Tristin spent 505 days in the Charlotte County Jail, much of it in solitary confinement.

He heard voices in his head. His parents explained, “Oh, and you couldn’t even recognize it as being him talking. Totally different voice and, and it’d be like, ‘Ma’am, you need to listen to your son. He knows what he’s talking about. You need to do what he says.'”

mental health inmate

He would be found guilty a year and a half after his initial arrest and sent to the South Florida Reception Center in Miami-Dade County. It’s the last place he’d ever be locked up. The Murphy’s fun, loving, athletic ray of sunshine took his own life after he was handed a chainsaw on work duty.

The Fight

“That was just, I went from being just grieving to just being so angry,” said an emotional Cindee. “Like, how could somebody with his mental health have been given access to the chainsaw?”

That’s a good question. One that the Murphys cannot get answers to. Tristin’s fellow inmates are the only ones who offer insight. Their comments were captured on law enforcement body cameras.

The grieving will never end for the Murphys, but it now comes with anger and a raging passion to fight.

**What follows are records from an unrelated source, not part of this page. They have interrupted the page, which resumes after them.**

(* ===== verification/ServerSession.v ===== *)
(** * server/session and client/session: sessions with timers

    Models the sessions an application derives its own from: [ServerSideSession] and
    [ClientSideSession] ([src/src/server/session/{ServerSideSession,ClientSideSession}.
    cpp]) and [ClientSession] ([src/src/client/session/ClientSession.cpp]): the calls
    that the engine makes ([SessionCallback], [PacketSeedExchangerCallback],
    [TimerCallback]) and the ones of the application, over the timers of [Timers.v]
    and the heartbeats of [Heartbeat.v].  What a session asks the engine for, or tells
    the application, is a list of requests.  Logging is left out. *)

From S2P Require Import Prelude Timers Heartbeat.

(** ** [ServerSideSession] *)

Record ServerSideSession := mkServerSide {
  authenticationTimeout_ : Z;            (* of [serverSpec_], a [uint16_t] *)
  heartbeatTimeout_ : Z;
  heartBeatReceiver_ : option HeartBeatReceiver;
  heartbeater_ : option Heartbeater;
  authenticationTimer_ : Timer;
  clientId_ : Z;
  isSeedExchanged_ : bool;
  ss_connected : bool;                   (* [isConnected()] *)
  ss_asked : list session_request;
}.

Definition newServerSide (authenticationTimeout heartbeatTimeout : Z) : ServerSideSession :=
  mkServerSide authenticationTimeout heartbeatTimeout None None createTimer 0 false false [].

Section server.
#[local] Abbreviation session := ServerSideSession.

Definition on_ssReceiver (g : HeartBeatReceiver → HeartBeatReceiver) (s : session) : session :=
  mkServerSide (authenticationTimeout_ s) (heartbeatTimeout_ s) (g <$> heartBeatReceiver_ s) (heartbeater_ s)
    (authenticationTimer_ s) (clientId_ s) (isSeedExchanged_ s) (ss_connected s) (ss_asked s).
Definition on_ssHeartbeater (g : Heartbeater → Heartbeater) (s : session) : session :=
  mkServerSide (authenticationTimeout_ s) (heartbeatTimeout_ s) (heartBeatReceiver_ s) (g <$> heartbeater_ s)
    (authenticationTimer_ s) (clientId_ s) (isSeedExchanged_ s) (ss_connected s) (ss_asked s).
Definition on_authenticationTimer (g : Timer → Timer) (s : session) : session :=
  mkServerSide (authenticationTimeout_ s) (heartbeatTimeout_ s) (heartBeatReceiver_ s) (heartbeater_ s)
    (g (authenticationTimer_ s)) (clientId_ s) (isSeedExchanged_ s) (ss_connected s) (ss_asked s).
Definition set_clientId (i : Z) (s : session) : session :=
  mkServerSide (authenticationTimeout_ s) (heartbeatTimeout_ s) (heartBeatReceiver_ s) (heartbeater_ s)
    (authenticationTimer_ s) i (isSeedExchanged_ s) (ss_connected s) (ss_asked s).
Definition set_seedExchanged (b : bool) (s : session) : session :=
  mkServerSide (authenticationTimeout_ s) (heartbeatTimeout_ s) (heartBeatReceiver_ s) (heartbeater_ s)
    (authenticationTimer_ s) (clientId_ s) b (ss_connected s) (ss_asked s).
Definition set_ssConnected (b : bool) (s : session) : session :=
  mkServerSide (authenticationTimeout_ s) (heartbeatTimeout_ s) (heartBeatReceiver_ s) (heartbeater_ s)
    (authenticationTimer_ s) (clientId_ s) (isSeedExchanged_ s) b (ss_asked s).
Definition ss_ask (l : list session_request) (s : session) : session :=
  mkServerSide (authenticationTimeout_ s) (heartbeatTimeout_ s) (heartBeatReceiver_ s) (heartbeater_ s)
    (authenticationTimer_ s) (clientId_ s) (isSeedExchanged_ s) (ss_connected s) (ss_asked s ++ l).

(** [++globalClientId], an atomic [uint32_t] shared by the sessions. *)
Definition getNextClientId (globalClientId : Z) : Z := uint 32 (globalClientId + 1).

Definition setupAuthenticationTimer (now : Z) (s : session) : session :=
  if 0 <? authenticationTimeout_ s then
    on_authenticationTimer (timer_once now (authenticationTimeout_ s)) s
  else s.
Definition cancelAuthenticationTimer (now : Z) : session → session := on_authenticationTimer (timer_cancel now).

Definition authenticated (now : Z) (s : session) : session :=
  let s := cancelAuthenticationTimer now s in
  let s := on_ssReceiver (setupTimer now) s in
  on_ssHeartbeater (start now) s.
Definition extendAuthenticationTimeout (now : Z) (s : session) : session :=
  setupAuthenticationTimer now (cancelAuthenticationTimer now s).
Definition unauthenticated : session → session := set_clientId 0.

(** The objects are made at the first connection and kept. *)
Definition initHeartbeater (s : session) : session :=
  mkServerSide (authenticationTimeout_ s) (heartbeatTimeout_ s)
    (Some (default (newHeartBeatReceiver (heartbeatTimeout_ s)) (heartBeatReceiver_ s)))
    (Some (default (newHeartbeater (heartbeatTimeout_ s / 3)) (heartbeater_ s)))
    (authenticationTimer_ s) (clientId_ s) (isSeedExchanged_ s) (ss_connected s) (ss_asked s).

Definition ss_seedExchanged : session → session := set_seedExchanged true.

(** [hasPacketCipher] decides what [exchangePublicKey] does ([SeedExchange.v]). *)
Definition ss_onConnected (now globalClientId : Z) (hasPacketCipher : bool) (s : session) : session :=
  let s := set_seedExchanged false s in
  let s := if negb hasPacketCipher then ss_seedExchanged s else s in
  let s := initHeartbeater s in
  let s := set_clientId (getNextClientId globalClientId) s in
  setupAuthenticationTimer now s.

Definition ss_onMessageTransfered (now : Z) (s : session) : session :=
  if ss_connected s then on_ssHeartbeater (heartbeat_sent now) s else s.

(** [handled] is what [Session::onMessageArrived] returns, which asks the
    extensions; a result of [false] makes the engine disconnect. *)
Definition ss_onMessageArrived (now : Z) (handled : bool) (s : session) : bool * session :=
  let s := on_ssReceiver (heartbeated now) s in
  if handled then (true, s)
  else if negb (isSeedExchanged_ s) then (false, s)
  else (false, ss_ask [AskNextSeed] s).

Definition ss_onDisconnected (now : Z) (s : session) : session :=
  let s := cancelAuthenticationTimer now s in
  let s := on_ssReceiver (cancelTimer now) s in
  on_ssHeartbeater (stop now) s.

(** [ServerSideSession::timedOut], of the authentication timer. *)
Definition ss_timedOut (now : Z) (s : session) : session :=
  ss_ask [AskDisconnectGracefully] (cancelAuthenticationTimer now s).

Inductive ss_timer := AuthenticationTimer | HeartbeatReceiverTimer | HeartbeaterTimer.
Inductive ss_call :=
| Connected (globalClientId : Z) (hasPacketCipher : bool)
| MessageTransfered
| MessageArrived (handled : bool)
| Disconnected
| Authenticated
| ExtendAuthentication
| Unauthenticated
| SeedExchanged.

Definition ss_update (w : ss_timer) (g : Timer → Timer) : session → session :=
  match w with
  | AuthenticationTimer => on_authenticationTimer g
  | HeartbeatReceiverTimer => on_ssReceiver (on_receiverTimer g)
  | HeartbeaterTimer => on_ssHeartbeater (on_heartbeaterTimer g)
  end.

Definition ss_timerEnds (w : ss_timer) (now : Z) (s : session) : session :=
  match w with
  | AuthenticationTimer => ss_timedOut now s
  | HeartbeatReceiverTimer =>
      match heartBeatReceiver_ s with
      | None => s
      | Some r =>
          let '(r, l) := receiver_timedOut now r in ss_ask l (on_ssReceiver (λ _, r) s)
      end
  | HeartbeaterTimer => ss_ask (match heartbeater_ s with None => [] | Some h => sendHeartbeat now h end) s
  end.

(** The engine calls [onConnected] of a session that is not connected, the rest of
    one that is; the application may call any time. *)
Definition ss_do (now : Z) (c : ss_call) (s : session) : option session :=
  match c with
  | Connected g hasCipher =>
      if ss_connected s then None else Some (ss_onConnected now g hasCipher (set_ssConnected true s))
  | MessageTransfered => Some (ss_onMessageTransfered now s)
  | MessageArrived handled => if ss_connected s then Some (ss_onMessageArrived now handled s).2 else None
  | Disconnected => if ss_connected s then Some (ss_onDisconnected now (set_ssConnected false s)) else None
  | Authenticated => if ss_connected s then Some (authenticated now s) else None
  | ExtendAuthentication => if ss_connected s then Some (extendAuthenticationTimeout now s) else None
  | Unauthenticated => Some (unauthenticated s)
  | SeedExchanged => if ss_connected s then Some (ss_seedExchanged s) else None
  end.

#[global] Instance ServerSideSession_timed : TimedObject session ss_timer ss_call :=
  let timer (w : ss_timer) (s : session) : option Timer :=
    match w with
    | AuthenticationTimer => Some (authenticationTimer_ s)
    | HeartbeatReceiverTimer => receiverTimer_ <$> heartBeatReceiver_ s
    | HeartbeaterTimer => heartbeater_ s ≫= heartbeaterTimer_
    end in
  {|
  ob_timers := [AuthenticationTimer; HeartbeatReceiverTimer; HeartbeaterTimer];
  ob_timer := timer;
  ob_update := ss_update;
  ob_handler w now := run_wait (λ s, default createTimer (timer w s)) (ss_update w) (ss_timerEnds w now) now;
  ob_call := ss_do;
  ob_due _ _ := true;
|}.
End server.

(** ** [ClientSideSession]: a server's session to another server *)

Record ClientSideSession := mkClientSide {
  cs_heartbeater : Heartbeater;
  cs_receiver : HeartBeatReceiver;
  cs_connected : bool;
  cs_asked : list session_request;
}.

Section client_side.
#[local] Abbreviation session := ClientSideSession.

Definition newClientSide (heartbeatInterval : Z) : session :=
  mkClientSide (newHeartbeater heartbeatInterval) (newHeartBeatReceiver (uint 32 (heartbeatInterval * 3))) false [].

Definition on_csHeartbeater (g : Heartbeater → Heartbeater) (s : session) : session :=
  mkClientSide (g (cs_heartbeater s)) (cs_receiver s) (cs_connected s) (cs_asked s).
Definition on_csReceiver (g : HeartBeatReceiver → HeartBeatReceiver) (s : session) : session :=
  mkClientSide (cs_heartbeater s) (g (cs_receiver s)) (cs_connected s) (cs_asked s).
Definition set_csConnected (b : bool) (s : session) : session :=
  mkClientSide (cs_heartbeater s) (cs_receiver s) b (cs_asked s).
Definition cs_ask (l : list session_request) (s : session) : session :=
  mkClientSide (cs_heartbeater s) (cs_receiver s) (cs_connected s) (cs_asked s ++ l).

Definition cs_seedExchanged (now : Z) (s : session) : session :=
  cs_ask [TellValidated] (on_csHeartbeater (start now) s).
Definition cs_onConnected (now : Z) (hasPacketCipher : bool) (s : session) : session :=
  let s := if negb hasPacketCipher then cs_seedExchanged now s else s in
  on_csReceiver (setupTimer now) s.
Definition cs_onDisconnected (now : Z) (s : session) : session :=
  on_csReceiver (cancelTimer now) (on_csHeartbeater (stop now) s).
Definition cs_onMessageTransfered (now : Z) (s : session) : session :=
  if cs_connected s then on_csHeartbeater (heartbeat_sent now) s else s.
(** [Session::onMessageArrived], which [ClientSideSession] does not override. *)
Definition cs_onMessageArrived (handled : bool) (s : session) : bool * session := (handled, s).

Inductive cs_call :=
| CsConnected (hasPacketCipher : bool)
| CsMessageTransfered
| CsMessageArrived (handled : bool)
| CsSeedExchanged
| CsDisconnected.

Definition cs_update (w : link_timer) (g : Timer → Timer) : session → session :=
  match w with
  | SenderTimer => on_csHeartbeater (on_heartbeaterTimer g)
  | ReceiverTimer => on_csReceiver (on_receiverTimer g)
  end.
Definition cs_timerEnds (w : link_timer) (now : Z) (s : session) : session :=
  match w with
  | SenderTimer => cs_ask (sendHeartbeat now (cs_heartbeater s)) s
  | ReceiverTimer =>
      let '(r, l) := receiver_timedOut now (cs_receiver s) in cs_ask l (on_csReceiver (λ _, r) s)
  end.
Definition cs_do (now : Z) (c : cs_call) (s : session) : option session :=
  match c with
  | CsConnected hasCipher => if cs_connected s then None else Some (cs_onConnected now hasCipher (set_csConnected true s))
  | CsMessageTransfered => Some (cs_onMessageTransfered now s)
  | CsMessageArrived handled => if cs_connected s then Some (cs_onMessageArrived handled s).2 else None
  | CsSeedExchanged => if cs_connected s then Some (cs_seedExchanged now s) else None
  | CsDisconnected => if cs_connected s then Some (cs_onDisconnected now (set_csConnected false s)) else None
  end.

#[global] Instance ClientSideSession_timed : TimedObject session link_timer cs_call :=
  let timer (w : link_timer) (s : session) : option Timer :=
    match w with
    | SenderTimer => heartbeaterTimer_ (cs_heartbeater s)
    | ReceiverTimer => Some (receiverTimer_ (cs_receiver s))
    end in
  {|
  ob_timers := [SenderTimer; ReceiverTimer];
  ob_timer := timer;
  ob_update := cs_update;
  ob_handler w now := run_wait (λ s, default createTimer (timer w s)) (cs_update w) (cs_timerEnds w now) now;
  ob_call := cs_do;
  ob_due _ _ := true;
|}.
End client_side.

(** ** [ClientSession]: a client's session to a server *)

Record ClientSession := mkClientSession {
  callback_ : bool;                     (* whether there is a [ClientSessionCallback] *)
  packetSeedExchanged_ : bool;
  cl_heartbeater : Heartbeater;
  cl_told : list session_request;
}.

Section client.
#[local] Abbreviation session := (st ClientSession).

Definition newClientSession (callback : bool) (heartbeatInterval : Z) : ClientSession :=
  mkClientSession callback false (newHeartbeater heartbeatInterval) [].
Definition set_packetSeedExchanged (b : bool) (s : ClientSession) : ClientSession :=
  mkClientSession (callback_ s) b (cl_heartbeater s) (cl_told s).
Definition on_clHeartbeater (g : Heartbeater → Heartbeater) (s : ClientSession) : ClientSession :=
  mkClientSession (callback_ s) (packetSeedExchanged_ s) (g (cl_heartbeater s)) (cl_told s).
Definition cl_tell (r : session_request) (s : ClientSession) : ClientSession :=
  mkClientSession (callback_ s) (packetSeedExchanged_ s) (cl_heartbeater s) (cl_told s ++ [r]).

Definition cl_seedExchanged (now : Z) : session unit :=
  s ← get_st;
  if packetSeedExchanged_ s then mret tt
  else
    modify (set_packetSeedExchanged true) ;;
    (if callback_ s then modify (cl_tell TellValidated) else throw (Undefined "a null callback")) ;;
    modify (on_clHeartbeater (start now)).
Definition cl_onConnected (now : Z) (hasPacketCipher : bool) : session bool :=
  modify (set_packetSeedExchanged false) ;;
  (if hasPacketCipher then mret tt else cl_seedExchanged now) ;;
  modify (on_clHeartbeater (stop now)) ;;
  mret true.
Definition cl_onMessageTransfered (now : Z) : session unit := modify (on_clHeartbeater (heartbeat_sent now)).
Definition cl_onDisconnected (now : Z) : session unit :=
  modify (on_clHeartbeater (stop now)) ;;
  s ← get_st;
  (if callback_ s then modify (cl_tell TellDisconnected) else mret tt) ;;
  modify (set_packetSeedExchanged false).
End client.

“Well, we’re being noisy. I mean, for two years, I’ve just held this and because my grief has been too deep. But now I’m fighting, fighting mad,” Cindee said. “I think it’s the jail staff [they’re] like, ‘Well, we just warehouse him here. It’s not our job to move him from here.'”

What’s needed?

  • More accountability
  • Fewer cookie-cutter guidelines because not everyone fits the same mold
  • As a society, we need to figure out how to make sure inmate mental health is not ignored.

Nearly in tears, Cindee lamented, “It’s just tormented me for so long. Did I do enough then? Did I do everything that I could then? I’m fighting for him now, but did I fight hard enough for him then?”

The family filed a Civil Rights lawsuit against the Florida Department of Corrections for negligence and wrongful death. The agency has not responded to the lawsuit or our request for comment.

The Charlotte County Sheriff’s Office is not named in the suit. They did provide WINK News with the statement below:

“Sheriff Prummell has been a vocal advocate for increased mental health services in the state of Florida. He was appointed chair of the Commission on Mental Health and Substance Abuse by Gov. DeSantis, and in this role, he provided insights and suggestions to improve those services for all who need them. He has forged partnerships with other local agencies to create programs such as the Drug Addiction Recovery Initiative and our innovative IRIS (Integrated Response for Intervention and Support) Unit.

At the Charlotte County Jail, every inmate that comes through the doors is met by our healthcare team during intake. If there is reason to believe the inmate has any mental health concerns that could result in harm to self or others, the inmate is housed-in-infirmary, meaning that they are not placed in a general population pod. In cases where the inmate is not housed-in-infirmary but is perceived to be suffering from a mental health condition, they are kept in their cell, alone, and in sight of a deputy. We do not have a “solitary confinement” area.

A licensed mental health professional is made available during normal working hours and there are deputies specially trained in Crisis Intervention.

When an inmate is transferred into or from the Charlotte County Jail, a file must be sent along with them, containing the medical records of the inmate, to include mental health diagnoses. Our file also includes recommendations, such as declaring the inmate as not suitable for work release (as in the case of Tristin Murphy).

Sheriff Prummell has been on record as saying that jail is not the place for people suffering from mental health conditions and he continues to fight for an improved system of mental health care in Florida to address that. He has argued that the burden of identifying individuals with mental health disorders should not and cannot fall on law enforcement. Correcting this issue will require a dedicated, statewide effort from numerous entities, and that process needs to be happening immediately.”